Abstract

Cerebral small vessel disease (SVD) may be associated with an increased risk of depressive symptoms. Serum uric acid (SUA), an antioxidant, may be involved in the occurrence and development of depressive symptoms, but the mechanism remains unknown. Moreover, the relationship between structural brain networks and SUA has not been explored. This study examined the relationship between SUA and depressive symptoms in patients with SVD using graph theory analysis. We recruited 208 SVD inpatients and collected fasting blood samples upon admission. Depressive symptoms were assessed using the 24-item Hamilton Depression Rating Scale (HAMD-24). Magnetic resonance imaging was used to evaluate SVD, and diffusion tensor images were used to analyze structural brain networks using graph theory. Patients with depressive symptoms (n = 34, 25.76%) compared to those without (334.53 vs 381.28 μmol/L, p = 0.017) had lower SUA levels.

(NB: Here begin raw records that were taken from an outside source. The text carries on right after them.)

(** Return from the handler. *)
Lemma sigreturn_step regs cur t x r f s : current_thread (sch s) = cur -> threads (sch s) !! cur = Some t ->
  sigs s !! cur = Some x -> traps s !! regs = Some r -> frames s !! u32 (r_useresp r - 4) = Some f ->
  sigreturn regs s = Ok (tt, set_thread cur (t <| t_flags := Z.land (t_flags t) (lnot32 TIF_SIGNAL_MANUAL) |>) s
    <| sigs := <[cur := mk_sig_thread (f_blocked f) (f_signaling f) (f_uregs f)]> (sigs s) |>
    <| traps := <[regs := f_uregs f]> (traps s) |>).
Proof.
  intros Hcur Ht Hx Hr Hf. unfold sigreturn.
  rewrite (bind_step _ _ _ cur s) by (rewrite <- Hcur; by apply on_sch_same).
  rewrite (bind_step _ _ _ r s) by by apply deref_some.
  rewrite (bind_step _ _ _ f s) by by apply deref_some.
  rewrite (bind_step _ _ _ x s) by by apply deref_some.
  set (s1 := s <| sigs := <[cur := mk_sig_thread (f_blocked f) (f_signaling f) (f_uregs f)]> (sigs s) |>).
  rewrite (bind_step _ _ _ tt s1) by done.
  set (s2 := s1 <| traps := <[regs := f_uregs f]> (traps s) |>).
  rewrite (bind_step _ _ _ tt s2) by done.
  unfold map_flags. by rewrite (map_thread_step cur t).
Qed.

(** ** Sending a signal to one process *)

(** A signal [do_kill] only records: not null, neither SIGCONT nor a stop. *)
Definition ordinary (signum : Z) : bool :=
  (1 <=? signum) && (signum <=? NSIG) && negb (signum =? SIGCONT) && negb (sig_kernel_stop signum).

(** The thread of the process of a pid, with what decides whether it gets the signal. *)
Record target (pid proc th : Z) (p : process) (t : thread) (x : sig_thread) (a : sigaction) (signum : Z) (s : sig_state) : Prop := {
  tg_find : (list_to_map (mprocess s) : gmap Z Z) !! pid = Some proc;
  tg_proc : procs s !! proc = Some p;
  tg_thread : proc_thread p = th;
  tg_state : threads (sch s) !! th = Some t;
  tg_sig : sigs s !! th = Some x;
  tg_action : action th signum s = Some a }.

(** The signal is recorded, unless it is ignored and not blocked. *)
Definition posted (th signum : Z) (t : thread) (x : sig_thread) (a : sigaction) (s : sig_state) : sig_state :=
  if negb (sigismember (blocked x) signum) && ignores a signum then s
  else set_thread th (t <| t_pending := Z.lor (t_pending t) (sigmask signum) |>) s.

Lemma ordinary_guards signum : ordinary signum = true ->
  negb (valid_signal signum) || (signum <? 0) = false /\ (signum =? 0) = false /\ (signum =? SIGCONT) = false /\
  sig_kernel_stop signum = false.
Proof.
  unfold ordinary, valid_signal, NSIG. rewrite !andb_true_iff, !negb_true_iff. intros [[[H1 H2] H3] H4].
  rewrite u32_small by (unfold is_u32; lia). repeat split; try done; lia.
Qed.

Lemma do_kill_ordinary n others pid proc th p t x a signum s : 0 < pid -> ordinary signum = true -> signum <> SIGKILL ->
  target pid proc th p t x a signum s ->
  do_kill (S n) others pid signum s = Ok (Returned 0, posted th signum t x a s).
Proof.
  intros Hpid Hord Hk [Hf Hp Hth Ht Hx Ha]. destruct (ordinary_guards _ Hord) as (E1 & E2 & E3 & E4).
  cbn [do_kill]. rewrite E1, E2, E3, E4, (proj2 (Z.ltb_lt _ _) Hpid).
  rewrite (bind_step _ _ _ proc s) by (unfold find_process_by_pid, gets; by rewrite Hf).
  rewrite (bind_step _ _ _ p s) by by apply deref_some. cbv zeta. rewrite Hth.
  rewrite (bind_step _ _ _ (current_thread (sch s)) s) by by apply on_sch_same.
  rewrite (bind_step _ _ _ (current_process (sch s)) s) by by apply on_sch_same.
  rewrite (bind_step _ _ _ _ s (sig_ignored_step th signum x a s Hx Ha)). unfold posted.
  destruct (negb _ && _); cbn [negb]; [done|].
  unfold map_pending. rewrite (bind_step _ _ _ _ _ (map_thread_step th t _ s Ht)), (proj2 (Z.eqb_neq _ _) Hk). done.
Qed.

Lemma action_set_thread th th' sig t t' s : threads (sch s) !! th = Some t -> t_parent t' = t_parent t ->
  action th' sig (set_thread th t' s) = action th' sig s.
Proof.
  intros Ht Hpar. unfold action. destruct (decide (th' = th)) as [->|Hne]; cbn.
  - rewrite lookup_insert_eq, Ht. cbn. by rewrite Hpar.
  - by rewrite lookup_insert_ne.
Qed.

Lemma posted_target pid proc th p t x a signum s : target pid proc th p t x a signum s ->
  exists t', target pid proc th p t' x a signum (posted th signum t x a s) /\
    posted th signum t' x a (posted th signum t x a s) = posted th signum t x a s.
Proof.
  intros [Hf Hp Hth Ht Hx Ha]. unfold posted. destruct (negb _ && _) eqn:E.
  { exists t. by split. }
  set (t' := t <| t_pending := Z.lor (t_pending t) (sigmask signum) |>). exists t'. split.
  - split; [done|done|done|apply lookup_insert_eq|done|]. by rewrite (action_set_thread _ _ _ t).
  - assert (t' <| t_pending := Z.lor (t_pending t') (sigmask signum) |> = t') as ->.
    { unfold t'. destruct t. record.simp. f_equal. by rewrite <- Z.lor_assoc, Z.lor_diag. }
    apply set_thread_same. apply lookup_insert_eq.
Qed.

Lemma posted_frame th signum t x a s : mprocess (posted th signum t x a s) = mprocess s /\ procs (posted th signum t x a s) = procs s.
Proof. unfold posted. by destruct (_ && _). Qed.

Lemma posted_others th signum t x a s th' : th' <> th -> threads (sch (posted th signum t x a s)) !! th' = threads (sch s) !! th'.
Proof. intros H. unfold posted. destruct (_ && _); [done|]. cbn. by rewrite lookup_insert_ne. Qed.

Graph theoretical analyses showed a positive association of SUA with betweenness centrality, nodal efficiency, and clustering coefficients and a negative correlation with the shortest path length in SVD with depressive symptoms group. HAMD scores were significantly associated with nodal network metrics in the right cerebral hemisphere. Our findings suggested that lower SUA levels are significantly associated with disrupted structural brain networks in the right cerebral hemisphere of patients with SVD who have depressive symptoms.